Fig. 3 is an overall schematic diagram showing an embodiment of the air-fuel ratio and control device for an internal combustion engine according to the present invention; Figs. 4, 6, 7, and 9; Figure 10 is a flowchart to explain the operation of the control circuit in Figure 3, Figure 5 is a timing diagram to supplement the flowchart in Figure 4, and Figure 8 is a supplementary flowchart in Figure 7. FIG. 2 is a timing diagram for explanation. 1... Engine body, 3... Air flow meter,
4... Distributor, 5.6... Crank angle sensor, 10... Control circuit, 12... Catalytic converter, 13... Upstream side (first) 02 sensor, 15...
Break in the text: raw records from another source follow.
(** * ccopy: customisable deep copy

    A shallow embedding of [ccopy.go].  The Go code walks a value through the
    [reflect] package; here a [reflect.Value] is a term of the inductive type
    [value], which carries its Go type, and the memory behind pointers, slices
    and maps is an explicit heap threaded through every function.  *)

From Stdlib Require Import ZArith.
From stdpp Require Import base list gmap strings pretty.

Set Warnings "-register-all".

(** ** Kinds, as in the Go package [reflect] *)

Module reflect.

Inductive Kind : Type :=
| Invalid | Bool
| Int | Int8 | Int16 | Int32 | Int64
| Uint | Uint8 | Uint16 | Uint32 | Uint64 | Uintptr
| Float32 | Float64 | Complex64 | Complex128
| Array | Chan | Func | Interface | Map | Ptr | Slice
| String | Struct | UnsafePointer.

(** [Kind.String()], which [%s] prints. *)
Definition KindString (k : Kind) : string :=
  match k with
  | Invalid => "invalid" | Bool => "bool"
  | Int => "int" | Int8 => "int8" | Int16 => "int16"
  | Int32 => "int32" | Int64 => "int64"
  | Uint => "uint" | Uint8 => "uint8" | Uint16 => "uint16"
  | Uint32 => "uint32" | Uint64 => "uint64" | Uintptr => "uintptr"
  | Float32 => "float32" | Float64 => "float64"
  | Complex64 => "complex64" | Complex128 => "complex128"
  | Array => "array" | Chan => "chan" | Func => "func"
  | Interface => "interface" | Map => "map" | Ptr => "ptr"
  | Slice => "slice" | String => "string" | Struct => "struct"
  | UnsafePointer => "unsafe.Pointer"
  end.

End reflect.

(** The kinds whose values are a fixed-size bit pattern.  Strings are kept
    apart because their payload is a text. *)
Inductive basic : Type :=
| BBool
| BInt | BInt8 | BInt16 | BInt32 | BInt64
| BUint | BUint8 | BUint16 | BUint32 | BUint64 | BUintptr
| BFloat32 | BFloat64 | BComplex64 | BComplex128
| BUnsafePointer.
(** On an instance whose [byteRange] has never been set, the request a
    [load] issues carries a [Range] header exactly when both offsets of the
    fragment are numbers, and the header is [bytes=start-(end-1)]. *)
Lemma range_header_first_load a w fr lvl :
  preconditions_met a w → a_frag a = Some fr →
  byteRange (this w) = None → peerAgentLoader (this w) = None →
  levels (hlsjsWrapper w) !! level fr = Some lvl →
  ∃ t req sv,
    log (world_of (load a w))
    = log w ++ [SetTimeout t; GetSegment (next_handle w) req sv]
    ∧ req_headers req
      = match byteRangeStartOffset fr, byteRangeEndOffset fr with
        | Some s, Some e =>
            <["Range" := "bytes=" +:+ pretty s +:+ "-" +:+ pretty (e - 1)]>
              (headers (extractInfoFromXhrSetup (xhrSetup (this w)) (a_url a)))
        | _, _ => headers (extractInfoFromXhrSetup (xhrSetup (this w)) (a_url a))
        end.
Proof.
  intros Hpre Hf Hb Hh Hl. rewrite (load_eq a w fr Hpre Hf).
  destruct Hpre as (_ & _ & Hm).
  rewrite (loadInternal_ok _ (fresh_stats w) fr lvl) by (simpl; auto).
  do 3 eexists. split; [reflexivity|].
  simpl. unfold attempt_headers, new_byteRange. simpl. rewrite Hb.
  destruct (byteRangeStartOffset fr) as [s|] eqn:Es;
    destruct (byteRangeEndOffset fr) as [e|] eqn:Ee;
    rewrite ?truthy_new_byteRange; try reflexivity.
  unfold range_header. rewrite Es, Ee. reflexivity.
Qed.

Example range_100_200 :
  ∃ req, last (requests (log (run [CallLoad (args1 frag_range 1 1000)] fresh1)))
         = Some req
         ∧ req_headers req !! "Range" = Some "bytes=100-199".
Proof. vm_compute. eexists. split; reflexivity. Qed.

(** C8 fails on an instance that is used again.  [byteRange] is assigned
    when both offsets are numbers and never cleared, so after a fragment
    with a byte range has been loaded, a [load] for a fragment without
    offsets still attaches a [Range] header, built from the missing
    offsets. *)
Lemma range_header_stale_on_reuse :
  byteRangeStartOffset frag_plain = None
  ∧ byteRangeEndOffset frag_plain = None
  ∧ ∃ req,
      last (requests
              (log (run [CallLoad (args1 frag_range 1 1000);
                         BackendSuccess 1%nat "seg" bs0;
                         CallLoad (args1 frag_plain 1 1000)] fresh1)))
      = Some req
      ∧ req_headers req !! "Range" = Some "bytes=undefined-NaN".
Proof. vm_compute. split; [reflexivity|]. split; [reflexivity|].
  eexists. split; reflexivity. Qed.

(** ** Timers and transfers in step *)

Lemma control_eq w w' :
  control w' = control w →
  requestTimeout (this w') = requestTimeout (this w)
  ∧ retryTimeout (this w') = retryTimeout (this w)
  ∧ peerAgentLoader (this w') = peerAgentLoader (this w)
  ∧ timers w' = timers w ∧ next_timer w' = next_timer w
  ∧ inflight w' = inflight w ∧ cancelled w' = cancelled w
  ∧ next_handle w' = next_handle w ∧ hlsjsWrapper w' = hlsjsWrapper w.
Proof. unfold control. intros H. injection H. intros. repeat split; assumption. Qed.

Lemma consistent_control w w' :
  control w' = control w → consistent w → consistent w'.
Proof.
  intros Hc [H1 H2 H3 H4 H5 H6].
  apply control_eq in Hc as (E1 & E2 & E3 & E4 & E5 & E6 & E7 & E8 & E9).
  split; unfold timers_shape, live in *;
    rewrite ?E1, ?E2, ?E3, ?E4, ?E5, ?E6, ?E7, ?E8, ?E9; assumption.
Qed.

Lemma consistent_at_rest w :
  at_rest w →
  (∀ t, requestTimeout (this w) = Some t → (t < next_timer w)%nat) →
  (∀ h, h ∈ cancelled w → (h < next_handle w)%nat) →
  consistent w.
Proof.
  intros (Ht & Hh & Hl) Hf Hc. split; auto.
  - left. exact Ht.
  - intros h Hlive. destruct (Hl h Hlive).
  - rewrite Hh. discriminate.
  - rewrite Ht, Hh. intros [H|[x H]]; congruence.
Qed.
Downstream side (second) 0□ sensor, 17... Idle switch, 18... Alarm. 00...The worst single 0□ system ■...Double 02 system Figure 4 Figure 8 Figure 10

Claims (1)

[Claims] 1. A three-way catalyst provided in an exhaust passage of an internal combustion engine; and an upstream air-fuel ratio sensor provided in the exhaust passage upstream of the three-way catalyst to detect the air-fuel ratio of the engine. , a downstream air-fuel ratio sensor that is provided in the exhaust passage downstream of the three-way catalyst and detects the air-fuel ratio of the engine; an air-fuel ratio adjusting means for adjusting the air-fuel ratio of the engine; a fuel-cut state determining means for determining whether the engine is in a fuel-cut state; and an upstream air-fuel ratio sensor when the engine is in a fuel-cut state. a time measuring means for measuring the time from the point in time when the output of the downstream side air-fuel ratio sensor indicates lean to the point in time when the output of the downstream air-fuel ratio sensor indicates lean; Comparing means for comparing with a determined predetermined time; and stopping means for stopping air-fuel ratio adjustment by the downstream air-fuel ratio sensor in the air-fuel ratio adjusting means when the measured time is equal to or greater than the predetermined time. Air-fuel ratio control device for internal combustion engines. 2. The air-fuel ratio control device for an internal combustion engine according to claim 1, which displays a failure of the downstream air-fuel ratio sensor when the air-fuel ratio adjustment by the downstream air-fuel ratio sensor is stopped. 3. The air-fuel ratio control device for an internal combustion engine according to claim 1, which restarts air-fuel ratio adjustment by the downstream air-fuel ratio sensor when the measured time is less than the predetermined time.